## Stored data
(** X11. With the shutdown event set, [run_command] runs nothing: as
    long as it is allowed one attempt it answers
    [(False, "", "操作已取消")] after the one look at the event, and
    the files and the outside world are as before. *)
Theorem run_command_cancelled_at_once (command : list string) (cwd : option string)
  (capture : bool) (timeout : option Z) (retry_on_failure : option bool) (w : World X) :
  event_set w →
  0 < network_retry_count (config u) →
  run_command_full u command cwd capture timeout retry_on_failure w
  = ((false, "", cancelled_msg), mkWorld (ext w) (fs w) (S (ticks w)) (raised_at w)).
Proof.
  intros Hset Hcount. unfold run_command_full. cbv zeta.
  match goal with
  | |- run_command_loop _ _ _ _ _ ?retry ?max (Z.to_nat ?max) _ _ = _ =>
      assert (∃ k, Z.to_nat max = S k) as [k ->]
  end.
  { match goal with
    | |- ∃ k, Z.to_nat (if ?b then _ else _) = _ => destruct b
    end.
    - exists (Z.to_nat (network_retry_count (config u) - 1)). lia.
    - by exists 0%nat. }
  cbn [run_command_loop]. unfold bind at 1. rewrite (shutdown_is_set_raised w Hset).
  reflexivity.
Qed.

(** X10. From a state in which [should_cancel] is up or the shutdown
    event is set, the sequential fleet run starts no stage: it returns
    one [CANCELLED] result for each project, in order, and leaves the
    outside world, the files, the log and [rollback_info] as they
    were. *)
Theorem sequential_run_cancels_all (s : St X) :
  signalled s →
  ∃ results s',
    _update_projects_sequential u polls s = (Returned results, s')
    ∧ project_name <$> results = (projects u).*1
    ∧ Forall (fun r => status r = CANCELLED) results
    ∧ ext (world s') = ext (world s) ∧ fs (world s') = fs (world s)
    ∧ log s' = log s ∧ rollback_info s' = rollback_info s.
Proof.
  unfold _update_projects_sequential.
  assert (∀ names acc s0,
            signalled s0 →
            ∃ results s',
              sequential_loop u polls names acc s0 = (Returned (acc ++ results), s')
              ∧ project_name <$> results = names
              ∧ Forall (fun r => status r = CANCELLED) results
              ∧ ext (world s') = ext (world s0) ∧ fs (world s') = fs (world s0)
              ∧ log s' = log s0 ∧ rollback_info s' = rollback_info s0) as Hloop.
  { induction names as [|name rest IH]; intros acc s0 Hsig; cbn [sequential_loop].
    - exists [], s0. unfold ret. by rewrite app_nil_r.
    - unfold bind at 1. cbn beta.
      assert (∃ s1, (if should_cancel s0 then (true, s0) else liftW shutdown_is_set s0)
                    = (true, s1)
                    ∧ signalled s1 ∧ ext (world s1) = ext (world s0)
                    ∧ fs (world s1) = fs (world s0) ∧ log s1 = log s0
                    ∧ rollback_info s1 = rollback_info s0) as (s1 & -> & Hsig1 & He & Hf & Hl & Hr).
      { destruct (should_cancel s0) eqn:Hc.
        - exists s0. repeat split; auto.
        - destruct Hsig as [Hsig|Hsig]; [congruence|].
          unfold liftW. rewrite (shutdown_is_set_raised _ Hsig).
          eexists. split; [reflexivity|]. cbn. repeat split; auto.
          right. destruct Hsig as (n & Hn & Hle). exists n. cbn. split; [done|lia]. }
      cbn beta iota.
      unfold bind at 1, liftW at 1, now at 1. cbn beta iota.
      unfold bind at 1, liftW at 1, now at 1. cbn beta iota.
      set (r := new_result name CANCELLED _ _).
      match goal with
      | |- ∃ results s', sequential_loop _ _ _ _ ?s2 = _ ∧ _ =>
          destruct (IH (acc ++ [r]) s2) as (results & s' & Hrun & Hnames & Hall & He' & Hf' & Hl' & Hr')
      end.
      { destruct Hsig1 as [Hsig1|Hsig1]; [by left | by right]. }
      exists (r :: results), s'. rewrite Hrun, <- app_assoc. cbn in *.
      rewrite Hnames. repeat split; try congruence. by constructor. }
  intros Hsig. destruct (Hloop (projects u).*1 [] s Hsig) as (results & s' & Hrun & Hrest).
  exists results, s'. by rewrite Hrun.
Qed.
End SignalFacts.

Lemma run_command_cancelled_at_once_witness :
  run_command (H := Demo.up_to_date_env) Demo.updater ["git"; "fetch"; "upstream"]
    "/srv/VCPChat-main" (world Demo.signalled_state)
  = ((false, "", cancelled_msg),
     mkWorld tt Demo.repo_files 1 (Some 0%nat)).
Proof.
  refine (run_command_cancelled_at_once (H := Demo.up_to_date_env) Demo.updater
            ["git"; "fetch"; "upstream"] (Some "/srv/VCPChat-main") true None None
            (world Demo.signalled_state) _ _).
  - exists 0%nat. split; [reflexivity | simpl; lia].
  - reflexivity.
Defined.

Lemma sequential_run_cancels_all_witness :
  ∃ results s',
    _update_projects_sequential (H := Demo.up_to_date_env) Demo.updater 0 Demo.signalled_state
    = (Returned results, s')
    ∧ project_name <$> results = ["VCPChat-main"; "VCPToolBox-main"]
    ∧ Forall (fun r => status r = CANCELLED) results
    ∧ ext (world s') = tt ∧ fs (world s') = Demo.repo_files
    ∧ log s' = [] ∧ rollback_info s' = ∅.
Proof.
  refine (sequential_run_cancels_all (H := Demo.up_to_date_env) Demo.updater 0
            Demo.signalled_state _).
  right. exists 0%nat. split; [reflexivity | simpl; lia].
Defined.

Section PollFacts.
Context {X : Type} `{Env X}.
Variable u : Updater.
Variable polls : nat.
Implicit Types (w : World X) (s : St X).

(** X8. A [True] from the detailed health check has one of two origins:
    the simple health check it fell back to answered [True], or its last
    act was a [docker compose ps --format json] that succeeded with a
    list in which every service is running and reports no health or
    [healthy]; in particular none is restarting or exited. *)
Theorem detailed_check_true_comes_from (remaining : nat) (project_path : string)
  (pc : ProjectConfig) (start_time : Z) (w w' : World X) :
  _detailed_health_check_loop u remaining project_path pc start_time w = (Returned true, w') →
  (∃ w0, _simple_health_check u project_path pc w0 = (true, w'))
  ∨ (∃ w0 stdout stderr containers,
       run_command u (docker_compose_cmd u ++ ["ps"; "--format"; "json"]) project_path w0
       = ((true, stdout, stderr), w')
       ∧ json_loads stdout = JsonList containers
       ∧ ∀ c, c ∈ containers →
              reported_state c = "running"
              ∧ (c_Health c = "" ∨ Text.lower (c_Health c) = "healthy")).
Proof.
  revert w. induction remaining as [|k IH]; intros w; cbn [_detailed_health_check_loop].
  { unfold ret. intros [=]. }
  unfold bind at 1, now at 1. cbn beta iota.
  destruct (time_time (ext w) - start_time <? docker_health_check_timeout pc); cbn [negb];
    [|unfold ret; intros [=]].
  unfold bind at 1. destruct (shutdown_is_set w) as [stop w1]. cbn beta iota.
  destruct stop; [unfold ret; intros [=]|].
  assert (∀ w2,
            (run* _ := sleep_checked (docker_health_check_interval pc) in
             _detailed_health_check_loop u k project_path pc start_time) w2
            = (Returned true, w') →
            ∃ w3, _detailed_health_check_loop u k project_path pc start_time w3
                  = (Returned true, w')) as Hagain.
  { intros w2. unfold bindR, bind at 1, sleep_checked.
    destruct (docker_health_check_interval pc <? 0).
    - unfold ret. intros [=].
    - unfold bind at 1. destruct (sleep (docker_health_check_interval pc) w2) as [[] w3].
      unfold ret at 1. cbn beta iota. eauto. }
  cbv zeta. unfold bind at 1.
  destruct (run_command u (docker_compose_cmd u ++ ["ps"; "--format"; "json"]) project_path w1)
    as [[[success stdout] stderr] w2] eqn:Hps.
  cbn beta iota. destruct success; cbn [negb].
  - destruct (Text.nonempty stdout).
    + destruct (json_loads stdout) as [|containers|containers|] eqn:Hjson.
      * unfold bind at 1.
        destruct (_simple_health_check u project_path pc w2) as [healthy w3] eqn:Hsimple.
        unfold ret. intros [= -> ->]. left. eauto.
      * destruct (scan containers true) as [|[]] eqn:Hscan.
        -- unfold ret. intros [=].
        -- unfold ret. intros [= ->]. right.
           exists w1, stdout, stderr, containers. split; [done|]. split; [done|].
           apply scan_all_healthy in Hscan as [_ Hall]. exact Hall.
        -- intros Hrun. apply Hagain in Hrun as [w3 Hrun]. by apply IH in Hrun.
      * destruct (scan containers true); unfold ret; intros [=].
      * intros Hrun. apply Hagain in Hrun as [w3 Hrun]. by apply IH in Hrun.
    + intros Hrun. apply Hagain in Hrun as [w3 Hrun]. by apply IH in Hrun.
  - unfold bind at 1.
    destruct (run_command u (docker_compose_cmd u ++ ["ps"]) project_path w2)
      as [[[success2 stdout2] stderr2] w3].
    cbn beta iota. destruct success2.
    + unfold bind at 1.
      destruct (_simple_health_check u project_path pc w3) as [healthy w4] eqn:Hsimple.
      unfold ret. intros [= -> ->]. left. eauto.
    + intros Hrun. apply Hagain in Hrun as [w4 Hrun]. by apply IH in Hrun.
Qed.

==

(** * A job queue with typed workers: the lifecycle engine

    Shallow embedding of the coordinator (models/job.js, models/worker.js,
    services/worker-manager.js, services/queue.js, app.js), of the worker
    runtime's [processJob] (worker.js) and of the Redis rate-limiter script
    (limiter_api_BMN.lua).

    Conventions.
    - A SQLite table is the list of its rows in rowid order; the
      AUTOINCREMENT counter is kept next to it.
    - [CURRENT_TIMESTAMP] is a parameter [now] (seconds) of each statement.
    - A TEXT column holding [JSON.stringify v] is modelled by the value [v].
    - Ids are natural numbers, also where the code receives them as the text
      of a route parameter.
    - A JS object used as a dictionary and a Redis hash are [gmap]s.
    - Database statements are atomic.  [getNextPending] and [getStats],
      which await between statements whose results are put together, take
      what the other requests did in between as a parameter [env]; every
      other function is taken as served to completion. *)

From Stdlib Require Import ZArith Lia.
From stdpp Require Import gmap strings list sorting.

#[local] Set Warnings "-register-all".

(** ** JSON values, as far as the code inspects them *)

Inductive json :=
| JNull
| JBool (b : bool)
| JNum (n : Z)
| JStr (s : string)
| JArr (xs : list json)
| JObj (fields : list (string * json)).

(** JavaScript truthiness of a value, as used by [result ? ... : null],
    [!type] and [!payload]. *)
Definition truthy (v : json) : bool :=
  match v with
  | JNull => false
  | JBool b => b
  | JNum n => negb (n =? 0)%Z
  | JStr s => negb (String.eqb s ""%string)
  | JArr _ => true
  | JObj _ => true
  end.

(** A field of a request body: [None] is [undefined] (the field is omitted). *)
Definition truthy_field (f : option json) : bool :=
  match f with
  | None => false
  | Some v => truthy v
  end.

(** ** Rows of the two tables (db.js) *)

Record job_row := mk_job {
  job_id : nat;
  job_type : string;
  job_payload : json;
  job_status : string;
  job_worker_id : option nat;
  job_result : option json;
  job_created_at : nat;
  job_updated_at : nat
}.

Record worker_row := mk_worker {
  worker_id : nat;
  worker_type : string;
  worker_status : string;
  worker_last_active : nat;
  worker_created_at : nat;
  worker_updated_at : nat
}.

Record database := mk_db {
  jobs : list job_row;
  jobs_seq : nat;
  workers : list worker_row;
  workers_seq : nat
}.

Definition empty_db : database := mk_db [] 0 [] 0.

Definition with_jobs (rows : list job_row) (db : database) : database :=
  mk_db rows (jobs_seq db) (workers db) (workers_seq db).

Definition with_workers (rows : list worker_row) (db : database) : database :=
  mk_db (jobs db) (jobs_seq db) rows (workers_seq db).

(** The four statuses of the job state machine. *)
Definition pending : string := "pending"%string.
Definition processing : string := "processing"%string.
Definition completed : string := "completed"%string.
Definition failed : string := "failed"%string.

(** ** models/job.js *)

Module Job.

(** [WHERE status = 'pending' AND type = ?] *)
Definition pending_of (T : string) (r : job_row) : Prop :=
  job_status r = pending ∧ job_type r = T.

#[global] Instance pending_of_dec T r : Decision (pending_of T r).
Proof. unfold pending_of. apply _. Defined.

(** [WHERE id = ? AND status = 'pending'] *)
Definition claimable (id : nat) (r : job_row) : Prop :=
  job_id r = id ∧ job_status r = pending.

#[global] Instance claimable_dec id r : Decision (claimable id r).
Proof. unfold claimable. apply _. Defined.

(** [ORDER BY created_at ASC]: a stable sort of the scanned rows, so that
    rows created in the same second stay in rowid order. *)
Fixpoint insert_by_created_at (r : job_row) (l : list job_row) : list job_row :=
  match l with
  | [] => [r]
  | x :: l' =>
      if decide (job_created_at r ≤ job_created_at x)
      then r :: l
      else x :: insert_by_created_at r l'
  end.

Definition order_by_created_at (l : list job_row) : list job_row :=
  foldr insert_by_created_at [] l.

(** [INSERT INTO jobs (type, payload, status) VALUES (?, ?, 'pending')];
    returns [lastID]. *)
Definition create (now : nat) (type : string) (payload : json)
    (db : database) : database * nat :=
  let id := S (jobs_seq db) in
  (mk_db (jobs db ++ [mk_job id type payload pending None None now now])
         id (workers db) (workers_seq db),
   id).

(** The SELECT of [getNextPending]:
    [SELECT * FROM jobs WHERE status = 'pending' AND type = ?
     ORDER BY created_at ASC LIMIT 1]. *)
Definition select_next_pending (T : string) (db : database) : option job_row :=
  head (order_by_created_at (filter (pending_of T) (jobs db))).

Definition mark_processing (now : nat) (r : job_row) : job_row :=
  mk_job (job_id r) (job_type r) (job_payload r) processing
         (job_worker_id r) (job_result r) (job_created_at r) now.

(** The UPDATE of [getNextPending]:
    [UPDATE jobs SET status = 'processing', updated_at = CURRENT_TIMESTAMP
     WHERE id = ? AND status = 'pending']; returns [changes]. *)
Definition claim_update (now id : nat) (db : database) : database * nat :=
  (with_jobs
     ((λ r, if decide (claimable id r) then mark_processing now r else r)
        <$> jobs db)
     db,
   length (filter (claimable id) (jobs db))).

* * *

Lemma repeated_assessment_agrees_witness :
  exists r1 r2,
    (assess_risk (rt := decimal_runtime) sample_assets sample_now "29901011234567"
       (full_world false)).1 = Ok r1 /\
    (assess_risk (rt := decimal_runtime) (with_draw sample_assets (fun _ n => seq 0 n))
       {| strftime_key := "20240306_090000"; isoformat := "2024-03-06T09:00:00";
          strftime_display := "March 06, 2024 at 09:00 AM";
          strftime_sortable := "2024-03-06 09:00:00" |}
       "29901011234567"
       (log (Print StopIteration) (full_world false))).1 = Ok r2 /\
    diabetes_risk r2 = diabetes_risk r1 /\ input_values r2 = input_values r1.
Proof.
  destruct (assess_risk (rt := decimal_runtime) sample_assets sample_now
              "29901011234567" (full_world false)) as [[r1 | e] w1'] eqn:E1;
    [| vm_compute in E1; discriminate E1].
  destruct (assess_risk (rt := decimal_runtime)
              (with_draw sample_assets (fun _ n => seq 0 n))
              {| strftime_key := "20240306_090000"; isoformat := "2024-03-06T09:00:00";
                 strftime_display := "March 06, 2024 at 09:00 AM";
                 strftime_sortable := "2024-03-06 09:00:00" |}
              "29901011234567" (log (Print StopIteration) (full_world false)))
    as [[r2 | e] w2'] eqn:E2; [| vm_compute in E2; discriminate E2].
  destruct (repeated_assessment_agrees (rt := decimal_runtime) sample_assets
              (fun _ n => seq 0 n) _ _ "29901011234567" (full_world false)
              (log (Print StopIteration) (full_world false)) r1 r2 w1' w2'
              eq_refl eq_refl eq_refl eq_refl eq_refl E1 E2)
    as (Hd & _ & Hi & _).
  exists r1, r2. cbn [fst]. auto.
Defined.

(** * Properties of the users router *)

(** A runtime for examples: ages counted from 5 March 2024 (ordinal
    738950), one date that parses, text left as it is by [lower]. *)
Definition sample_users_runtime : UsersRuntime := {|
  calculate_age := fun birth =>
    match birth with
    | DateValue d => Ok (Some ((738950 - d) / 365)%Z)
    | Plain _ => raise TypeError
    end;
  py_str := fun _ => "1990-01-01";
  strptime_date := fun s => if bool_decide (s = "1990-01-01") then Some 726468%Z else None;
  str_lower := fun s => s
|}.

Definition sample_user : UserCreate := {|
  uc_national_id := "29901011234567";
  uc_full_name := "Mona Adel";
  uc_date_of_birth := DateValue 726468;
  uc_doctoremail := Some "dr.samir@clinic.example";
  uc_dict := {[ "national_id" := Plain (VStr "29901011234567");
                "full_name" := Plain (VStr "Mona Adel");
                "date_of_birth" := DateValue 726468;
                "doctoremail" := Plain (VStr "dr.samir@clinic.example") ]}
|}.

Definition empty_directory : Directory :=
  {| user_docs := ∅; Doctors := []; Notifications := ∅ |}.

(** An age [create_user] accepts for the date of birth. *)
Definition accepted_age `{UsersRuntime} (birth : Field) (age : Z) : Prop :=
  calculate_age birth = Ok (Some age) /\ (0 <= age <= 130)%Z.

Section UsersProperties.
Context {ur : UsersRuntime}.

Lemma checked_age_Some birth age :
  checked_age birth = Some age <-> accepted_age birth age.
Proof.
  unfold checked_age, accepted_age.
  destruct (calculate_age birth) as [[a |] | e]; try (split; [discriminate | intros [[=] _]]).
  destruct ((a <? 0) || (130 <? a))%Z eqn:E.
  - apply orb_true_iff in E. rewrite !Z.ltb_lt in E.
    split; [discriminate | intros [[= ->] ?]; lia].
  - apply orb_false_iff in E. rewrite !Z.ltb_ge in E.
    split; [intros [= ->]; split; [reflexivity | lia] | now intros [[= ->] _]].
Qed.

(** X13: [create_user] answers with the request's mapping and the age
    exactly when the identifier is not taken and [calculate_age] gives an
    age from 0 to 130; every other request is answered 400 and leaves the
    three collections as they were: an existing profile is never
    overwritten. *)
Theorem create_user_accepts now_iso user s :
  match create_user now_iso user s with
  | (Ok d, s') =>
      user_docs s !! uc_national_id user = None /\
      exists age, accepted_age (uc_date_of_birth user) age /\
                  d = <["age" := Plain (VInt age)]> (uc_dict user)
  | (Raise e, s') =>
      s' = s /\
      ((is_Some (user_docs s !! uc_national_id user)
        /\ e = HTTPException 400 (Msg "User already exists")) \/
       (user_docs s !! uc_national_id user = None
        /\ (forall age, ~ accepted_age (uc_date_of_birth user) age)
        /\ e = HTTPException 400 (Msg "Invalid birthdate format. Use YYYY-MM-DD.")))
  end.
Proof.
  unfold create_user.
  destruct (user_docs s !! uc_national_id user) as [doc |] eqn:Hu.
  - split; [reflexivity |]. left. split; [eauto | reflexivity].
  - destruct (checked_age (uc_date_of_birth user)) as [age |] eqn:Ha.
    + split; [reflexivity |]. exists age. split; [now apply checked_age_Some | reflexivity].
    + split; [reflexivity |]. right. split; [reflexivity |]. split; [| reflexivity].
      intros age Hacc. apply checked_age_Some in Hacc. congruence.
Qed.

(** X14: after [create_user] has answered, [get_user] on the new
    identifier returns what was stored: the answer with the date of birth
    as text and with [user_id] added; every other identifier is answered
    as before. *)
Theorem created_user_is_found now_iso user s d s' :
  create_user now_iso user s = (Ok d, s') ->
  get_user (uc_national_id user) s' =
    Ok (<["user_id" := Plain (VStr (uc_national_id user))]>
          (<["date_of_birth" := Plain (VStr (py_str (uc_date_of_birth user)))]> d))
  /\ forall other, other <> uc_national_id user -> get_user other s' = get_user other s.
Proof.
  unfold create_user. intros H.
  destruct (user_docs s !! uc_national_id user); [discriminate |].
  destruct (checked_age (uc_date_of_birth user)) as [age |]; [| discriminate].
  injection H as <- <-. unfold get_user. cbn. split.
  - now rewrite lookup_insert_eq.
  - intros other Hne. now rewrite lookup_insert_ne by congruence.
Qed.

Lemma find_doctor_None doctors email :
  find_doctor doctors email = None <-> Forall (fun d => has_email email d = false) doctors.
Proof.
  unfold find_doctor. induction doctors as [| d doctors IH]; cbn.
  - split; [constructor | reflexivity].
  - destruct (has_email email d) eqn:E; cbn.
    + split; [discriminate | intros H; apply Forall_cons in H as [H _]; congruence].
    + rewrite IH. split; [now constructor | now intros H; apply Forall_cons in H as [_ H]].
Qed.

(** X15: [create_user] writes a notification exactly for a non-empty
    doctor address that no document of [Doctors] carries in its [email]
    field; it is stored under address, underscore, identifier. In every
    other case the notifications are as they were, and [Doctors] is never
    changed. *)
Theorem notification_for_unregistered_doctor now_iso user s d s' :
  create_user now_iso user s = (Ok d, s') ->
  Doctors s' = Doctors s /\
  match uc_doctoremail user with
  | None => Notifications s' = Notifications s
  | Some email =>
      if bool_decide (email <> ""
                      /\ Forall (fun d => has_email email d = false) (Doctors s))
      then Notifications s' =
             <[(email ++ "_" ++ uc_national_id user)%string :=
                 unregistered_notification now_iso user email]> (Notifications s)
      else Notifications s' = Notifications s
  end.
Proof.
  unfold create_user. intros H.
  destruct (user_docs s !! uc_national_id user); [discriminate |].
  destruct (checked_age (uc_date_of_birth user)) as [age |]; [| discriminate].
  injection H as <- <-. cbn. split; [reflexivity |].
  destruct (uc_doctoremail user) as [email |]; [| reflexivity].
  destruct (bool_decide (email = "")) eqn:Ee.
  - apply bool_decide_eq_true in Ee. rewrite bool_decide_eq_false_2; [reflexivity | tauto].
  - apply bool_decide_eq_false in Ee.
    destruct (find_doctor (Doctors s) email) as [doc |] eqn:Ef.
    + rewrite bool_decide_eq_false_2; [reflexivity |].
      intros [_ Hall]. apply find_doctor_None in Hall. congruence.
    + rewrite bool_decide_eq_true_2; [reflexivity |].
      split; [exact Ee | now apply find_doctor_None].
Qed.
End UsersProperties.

## Required work
Set down precisely the lines above between the line holding "Section PollFacts." and the line holding "(∃ w0 stdout", inclusive, and nothing beyond them.

## Solution
Section PollFacts.
Context {X : Type} `{Env X}.
Variable u : Updater.
Variable polls : nat.
Implicit Types (w : World X) (s : St X).

(** X8. A [True] from the detailed health check has one of two origins:
    the simple health check it fell back to answered [True], or its last
    act was a [docker compose ps --format json] that succeeded with a
    list in which every service is running and reports no health or
    [healthy]; in particular none is restarting or exited. *)
Theorem detailed_check_true_comes_from (remaining : nat) (project_path : string)
  (pc : ProjectConfig) (start_time : Z) (w w' : World X) :
  _detailed_health_check_loop u remaining project_path pc start_time w = (Returned true, w') →
  (∃ w0, _simple_health_check u project_path pc w0 = (true, w'))
  ∨ (∃ w0 stdout stderr containers,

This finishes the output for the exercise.